*Exercise requirements:* Return the opening lines of the material, word for word. End with the line that contains "- [ExtHostLanguageModelTools]".

*Supplied records:*
(** * The command dispatcher and the language-model tool bridge

    A shallow embedding of two classes of the workbench:

    - [CommandService] (workbench command dispatcher): [executeCommand],
      [_tryExecuteCommand] and the constructor that latches
      [_extensionHostIsReady];
    - [ExtHostLanguageModelTools]
      (src/vs/workbench/api/common/extHostLanguageModelTools.ts): the three
      maps, [invokeTool], [$invokeTool], [$acceptToolDelta],
      [$countTokensForInvokation], [registerTool] and the constructor.  The
      [$]-prefixed methods, which the peer process calls, are named [rpc_...]
      here.  The [tools] getter, a listing in insertion order, is left out.

    Both classes are promise-based.  A method is embedded as a finite tree of
    the steps it performs ([Prog]): reads and writes of the object's fields,
    synchronous calls into collaborators, and suspension points ([await],
    [.then]).  [run_sync] executes a tree up to its first suspension, which is
    how the single-threaded JavaScript event loop runs it; a pool of suspended
    continuations gives the interleavings. *)

From Stdlib Require Import ZArith Lia.
From stdpp Require Import base option list strings gmap pretty.
(** * CI-Dashboard: KPI mappers

    A shallow embedding of [KpiMapper] (the abstract orchestrator) and of
    [BuildTimeFromQueueSegmentKpiMapper] (the moving-average build-time
    mapper), with the properties of the series-assembly pipeline.

    The TypeScript sources run on a JavaScript engine; the parts of the
    engine's behaviour the code depends on (property lookup on an array
    used as a dictionary, [for ... in] enumeration order, exceptions,
    in-place mutation of row objects) are written out below. *)

From Stdlib Require Import List String Ascii ZArith NArith QArith Lia Bool.
From Stdlib Require Import Permutation Sorted DecimalString DecimalPos DecimalZ.
Import ListNotations.
Close Scope Q_scope.
Open Scope string_scope.
Open Scope list_scope.


(** ** Exceptions *)

Inductive JsError : Type :=
| TypeError                 (* property access on undefined or null *)
| RangeError                (* Invalid array length *)
| Error (message : string). (* new Error(message), or what a collaborator throws *)

Inductive Outcome (A : Type) : Type :=
| Normal (a : A)
| Throw (e : JsError).

Arguments Normal {A} a.
Arguments Throw {A} e.

Definition bind {A B : Type} (m : Outcome A) (k : A -> Outcome B) : Outcome B :=
  match m with
  | Normal a => k a
  | Throw e => Throw e
  end.

Notation "x <- m ;; k" := (bind m (fun x => k))
  (at level 61, m at next level, right associativity).

(** ** Property keys

    A property key that is the canonical decimal form of an integer in
    [0, 2^32 - 2] is an array index; every other string is an ordinary
    name. *)

Definition digit (c : ascii) : option N :=
  let n := N_of_ascii c in
  if ((48 <=? n) && (n <=? 57))%N then Some (n - 48)%N else None.

Fixpoint digits (s : string) (acc : N) : option N :=
  match s with
  | EmptyString => Some acc
  | String c s' =>
      match digit c with
      | Some d => digits s' (10 * acc + d)%N
      | None => None
      end
  end.

Definition array_index (k : string) : option N :=
  match k with
  | EmptyString => None
  | String "0" EmptyString => Some 0%N
  | String "0" _ => None
  | _ =>
      match digits k 0 with
      | Some n => if (n <=? 4294967294)%N then Some n else None
      | None => None
      end
  end.

Definition is_array_index (k : string) : bool :=
  match array_index k with
  | Some _ => true
  | None => false
  end.

(** ** Rows and the heap

    A result row is a mutable object.  [DATE] and [AVG_BUILD_TIME] are the
    two columns every query selects; [GROUP] stands for the property named
    by [this.groupByColumn] (a column other than the former two).  [None]
    is an absent or null property.  Numbers are only stored, never computed
    with, so they are carried as rationals; a date is the millisecond
    time value of a [Date]. *)

Record Row : Type := mkRow {
  DATE : option Z;
  AVG_BUILD_TIME : option Q;
  GROUP : option string
}.

(** Row objects live in a heap and the arrays hold their addresses, so
    that two array slots may hold the same object. *)
Definition Heap : Type := nat -> Row.

Definition assign (h : Heap) (r : nat) (row : Row) : Heap :=
  fun r' => if Nat.eqb r' r then row else h r'.

Definition set_GROUP (row : Row) (g : string) : Row :=
  {| DATE := DATE row; AVG_BUILD_TIME := AVG_BUILD_TIME row; GROUP := Some g |}.

(** ** Plotly helpers *)

Module Plotly.

(** Modelled from the spec: [Plotly.GetTraceLineData] is not among the
    sources; the spec's TraceLine is a name, two parallel sequences and a
    line width, and the mapper pushes onto the [x] and [y] of what the
    helper returns. *)
Record TraceLine : Type := mkTraceLine {
  name : string;
  x : list (option Z);
  y : list (option Q);
  width : Z
}.

Definition GetTraceLineData (title : string) (xs : list (option Z))
    (ys : list (option Q)) (w : Z) : TraceLine :=
  {| name := title; x := xs; y := ys; width := w |}.

(** Modelled from the spec: the layout helpers ([GetLegendInfo],
    [GetDateXAxis], [GetYAxis], [GetShapesFromGoals]) are not among the
    sources; the spec's ChartPayload keeps the title, the axis bounds,
    the axis title and the two goal thresholds. *)
Record Layout : Type := mkLayout {
  title : string;
  showlegend : bool;
  xaxis : option string * option string;
  yaxis : string;
  shapes : Q * Q
}.

End Plotly.

Import Plotly.
(* ===== verification/RsiStore.v ===== *)
(** * The RSI coordination database

    Data of [.agents/skills/rsi/scripts]: the tables that [Continuation.create]
    and [WorkPool.create] declare, the host operations the scripts call, and the
    world a database transaction runs in.

    The two leading columns [(harness, session)] of every table are one field of
    type [identity].  Enumerated [TEXT] columns are inductive types with one
    constructor per literal the scripts write; nullable columns are options.
    [REAL] columns and [time.time()] values are integers counting a fixed unit
    (every finite binary64 is an integer number of units of 2^-1074 s); sums of
    clock values are exact where Python rounds. *)

From S2P Require Import Prelude Sql.

(** ** Host interface *)

(** What the scripts ask of the operating system: successive readings of
    [time.time()], successive [uuid.uuid4().hex] values, how a float is printed,
    [Path.resolve(strict=True)] and [Path.is_file()]. *)
Class Host := {
  time_at : nat → Z;
  uuid_at : nat → string;
  show_time : Z → string;
  resolve_strict : string → option string;
  is_file : string → bool;
}.

(** ** Enumerations *)

Abbreviation identity := (string * string)%type.

Inductive role := Explorer | Worker | Experimenter.
Inductive kind := KExplorer | KWorker | KExperimenter | KReview | KEvaluation.
Inductive session_state := SActive | SPaused | SComplete | SExpired.
Inductive member_state := MWorking | MWaiting | MDone | MExpired | MFailed.
Inductive dispatch_state := DPending | DDispatching | DRunning | DReleased.
Inductive work_state := Ready | Active | Done | Cancelled.

#[export] Instance role_eq_dec : EqDecision role.
Proof. solve_decision. Defined.
#[export] Instance kind_eq_dec : EqDecision kind.
Proof. solve_decision. Defined.
#[export] Instance session_state_eq_dec : EqDecision session_state.
Proof. solve_decision. Defined.
#[export] Instance member_state_eq_dec : EqDecision member_state.
Proof. solve_decision. Defined.
#[export] Instance dispatch_state_eq_dec : EqDecision dispatch_state.
Proof. solve_decision. Defined.
#[export] Instance work_state_eq_dec : EqDecision work_state.
Proof. solve_decision. Defined.

Definition kind_of_role (r : role) : kind :=
  match r with Explorer => KExplorer | Worker => KWorker | Experimenter => KExperimenter end.
Definition role_name (r : role) : string :=
  match r with Explorer => "explorer" | Worker => "worker" | Experimenter => "experimenter" end.
Definition session_state_name (s : session_state) : string :=
  match s with
  | SActive => "active" | SPaused => "paused" | SComplete => "complete" | SExpired => "expired"
  end.

(** [CAPABILITIES] *)
Definition CAPABILITIES (r : role) : list kind := [kind_of_role r; KEvaluation].

(** ** Rows *)

Record session_row := Session {
  s_id : identity;
  s_task : string;
  s_deadline : option Z;
  s_started : option Z;
  s_state : session_state;
  s_reason : option string;
  s_review_pending : bool;
}.

Record member_row := Member {
  m_id : identity;
  m_agent : string;
  m_role : role;
  m_state : member_state;
  m_next_step : option string;
  m_reason : option string;
  m_notice : option string;
  m_responsibility : option string;
  m_thread_id : option string;
  m_dispatch_state : dispatch_state;
  m_lease_owner : option string;
  m_lease_until : option Z;
  m_dispatch_id : option string;
  m_turn_id : option string;
  m_last_error : option string;
}.

Record work_row := Work {
  w_id : identity;
  w_name : string;
  w_kind : kind;
  w_description : string;
  w_creator : string;
  w_topic : string;
  w_environment : string;
  w_state : work_state;
  w_owner : option string;
  w_previous_owner : option string;
  w_result : option string;
  w_reason : option string;
  w_created : Z;
}.

Record schedule_row := Schedule {
  e_id : identity;
  e_interval : Z;
  e_count : Z;
  e_next_due : Z;
}.

Record heartbeat_row := Heartbeat {
  h_id : identity;
  h_owner : string;
  h_state : string;
  h_last_seen : Z;
  h_last_error : option string;
}.

(** Rows of [capabilities] (agent, kind), [work_participants] and [exclusions]
    (work, agent), and [dependencies] (work, dependency), with their identity. *)
Abbreviation capability_row := (identity * (string * kind))%type.
Abbreviation link_row := (identity * (string * string))%type.

Record db := Db {
  sessions : list session_row;
  members : list member_row;
  capabilities : list capability_row;
  work : list work_row;
  participants : list link_row;
  dependencies : list link_row;
  exclusions : list link_row;
  schedules : list schedule_row;
  heartbeats : list heartbeat_row;
}.

Definition empty_db : db := Db [] [] [] [] [] [] [] [] [].

(** Primary keys. *)
Definition member_key (m : member_row) : identity * string := (m_id m, m_agent m).
Definition work_key (w : work_row) : identity * string := (w_id w, w_name w).
Definition heartbeat_key (h : heartbeat_row) : identity * string := (h_id h, h_owner h).

(** ** Column updates *)

Definition session_set (state : session_state) (reason : option string) (review : bool)
    (s : session_row) : session_row :=
  Session (s_id s) (s_task s) (s_deadline s) (s_started s) state reason review.
Definition session_set_started (started : option Z) (s : session_row) : session_row :=
  Session (s_id s) (s_task s) (s_deadline s) started (s_state s) (s_reason s) (s_review_pending s).
Definition session_set_review (review : bool) (s : session_row) : session_row :=
  session_set (s_state s) (s_reason s) review s.

Definition member_lifecycle (state : member_state) (next_step reason notice : option string)
    (m : member_row) : member_row :=
  Member (m_id m) (m_agent m) (m_role m) state next_step reason notice (m_responsibility m)
    (m_thread_id m) (m_dispatch_state m) (m_lease_owner m) (m_lease_until m) (m_dispatch_id m)
    (m_turn_id m) (m_last_error m).
Definition member_dispatch (ds : dispatch_state) (lease_owner : option string)
    (lease_until : option Z) (dispatch_id turn_id last_error : option string)
    (m : member_row) : member_row :=
  Member (m_id m) (m_agent m) (m_role m) (m_state m) (m_next_step m) (m_reason m) (m_notice m)
    (m_responsibility m) (m_thread_id m) ds lease_owner lease_until dispatch_id turn_id last_error.

Definition work_set (state : work_state) (owner previous_owner result reason : option string)
    (w : work_row) : work_row :=
  Work (w_id w) (w_name w) (w_kind w) (w_description w) (w_creator w) (w_topic w)
    (w_environment w) state owner previous_owner result reason (w_created w).
Definition work_redescribe (k : kind) (description : string) (w : work_row) : work_row :=
  Work (w_id w) (w_name w) k description (w_creator w) (w_topic w) (w_environment w) (w_state w)
    (w_owner w) (w_previous_owner w) (w_result w) (w_reason w) (w_created w).

Definition on_sessions (f : list session_row → list session_row) (d : db) : db :=
  Db (f (sessions d)) (members d) (capabilities d) (work d) (participants d) (dependencies d)
    (exclusions d) (schedules d) (heartbeats d).
Definition on_members (f : list member_row → list member_row) (d : db) : db :=
  Db (sessions d) (f (members d)) (capabilities d) (work d) (participants d) (dependencies d)
    (exclusions d) (schedules d) (heartbeats d).
Definition on_capabilities (f : list capability_row → list capability_row) (d : db) : db :=
  Db (sessions d) (members d) (f (capabilities d)) (work d) (participants d) (dependencies d)
    (exclusions d) (schedules d) (heartbeats d).
Definition on_work (f : list work_row → list work_row) (d : db) : db :=
  Db (sessions d) (members d) (capabilities d) (f (work d)) (participants d) (dependencies d)
    (exclusions d) (schedules d) (heartbeats d).
Definition on_participants (f : list link_row → list link_row) (d : db) : db :=
  Db (sessions d) (members d) (capabilities d) (work d) (f (participants d)) (dependencies d)
    (exclusions d) (schedules d) (heartbeats d).
Definition on_dependencies (f : list link_row → list link_row) (d : db) : db :=
  Db (sessions d) (members d) (capabilities d) (work d) (participants d) (f (dependencies d))
    (exclusions d) (schedules d) (heartbeats d).
Definition on_exclusions (f : list link_row → list link_row) (d : db) : db :=
  Db (sessions d) (members d) (capabilities d) (work d) (participants d) (dependencies d)
    (f (exclusions d)) (schedules d) (heartbeats d).
Definition on_schedules (f : list schedule_row → list schedule_row) (d : db) : db :=
  Db (sessions d) (members d) (capabilities d) (work d) (participants d) (dependencies d)
    (exclusions d) (f (schedules d)) (heartbeats d).
Definition on_heartbeats (f : list heartbeat_row → list heartbeat_row) (d : db) : db :=
  Db (sessions d) (members d) (capabilities d) (work d) (participants d) (dependencies d)
    (exclusions d) (schedules d) (f (heartbeats d)).

(** ** The world of a transaction *)

(** The database, and how many clock readings and identifiers have been taken. *)
Record world := World {
  the_db : db;
  clock_reads : nat;
  uuid_reads : nat;
}.

Definition with_db (f : db → db) (w : world) : world :=
  World (f (the_db w)) (clock_reads w) (uuid_reads w).

Definition query {A} (f : db → A) : M world A := reads (λ w, f (the_db w)).
Definition execute (f : db → db) : M world unit := writes (with_db f).
(** A statement that a constraint can refuse. *)
Definition execute_checked (f : db → outcome db) : M world unit := λ w,
  match f (the_db w) with
  | Ok d => Ok (tt, with_db (λ _, d) w)
  | Raise e => Raise e
  end.

Definition now `{Host} : M world Z := λ w,
  Ok (time_at (clock_reads w), World (the_db w) (S (clock_reads w)) (uuid_reads w)).
Definition uuid4 `{Host} : M world string := λ w,
  Ok (uuid_at (uuid_reads w), World (the_db w) (clock_reads w) (S (uuid_reads w))).

(** A predicate on the database, as a predicate on worlds. *)
Definition on_db (I : db → Prop) (w : world) : Prop := I (the_db w).

Lemma keeps_execute (I : db → Prop) f :
  (∀ d, I d → I (f d)) → keeps (on_db I) (execute f).
Proof. intros Hf. apply keeps_writes. intros w. apply Hf. Qed.

Lemma keeps_execute_checked (I : db → Prop) f :
  (∀ d d', I d → f d = Ok d' → I d') → keeps (on_db I) (execute_checked f).
Proof.
  intros Hf w a w' HI. unfold execute_checked.
  destruct (f (the_db w)) eqn:E; [|done]. intros [= <- <-]. by eapply Hf.
Qed.

Lemma keeps_now `{Host} (I : db → Prop) : keeps (on_db I) now.
Proof. by intros w a w' HI [= <- <-]. Qed.

Lemma keeps_uuid4 `{Host} (I : db → Prop) : keeps (on_db I) uuid4.
Proof. by intros w a w' HI [= <- <-]. Qed.

Lemma keeps_query {A} (I : db → Prop) (f : db → A) : keeps (on_db I) (query f).
Proof. apply keeps_reads. Qed.

#[export] Hint Resolve keeps_now keeps_uuid4 keeps_query : keeps.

*Response for this exercise:*
(** * The command dispatcher and the language-model tool bridge

    A shallow embedding of two classes of the workbench:

    - [CommandService] (workbench command dispatcher): [executeCommand],
      [_tryExecuteCommand] and the constructor that latches
      [_extensionHostIsReady];
    - [ExtHostLanguageModelTools]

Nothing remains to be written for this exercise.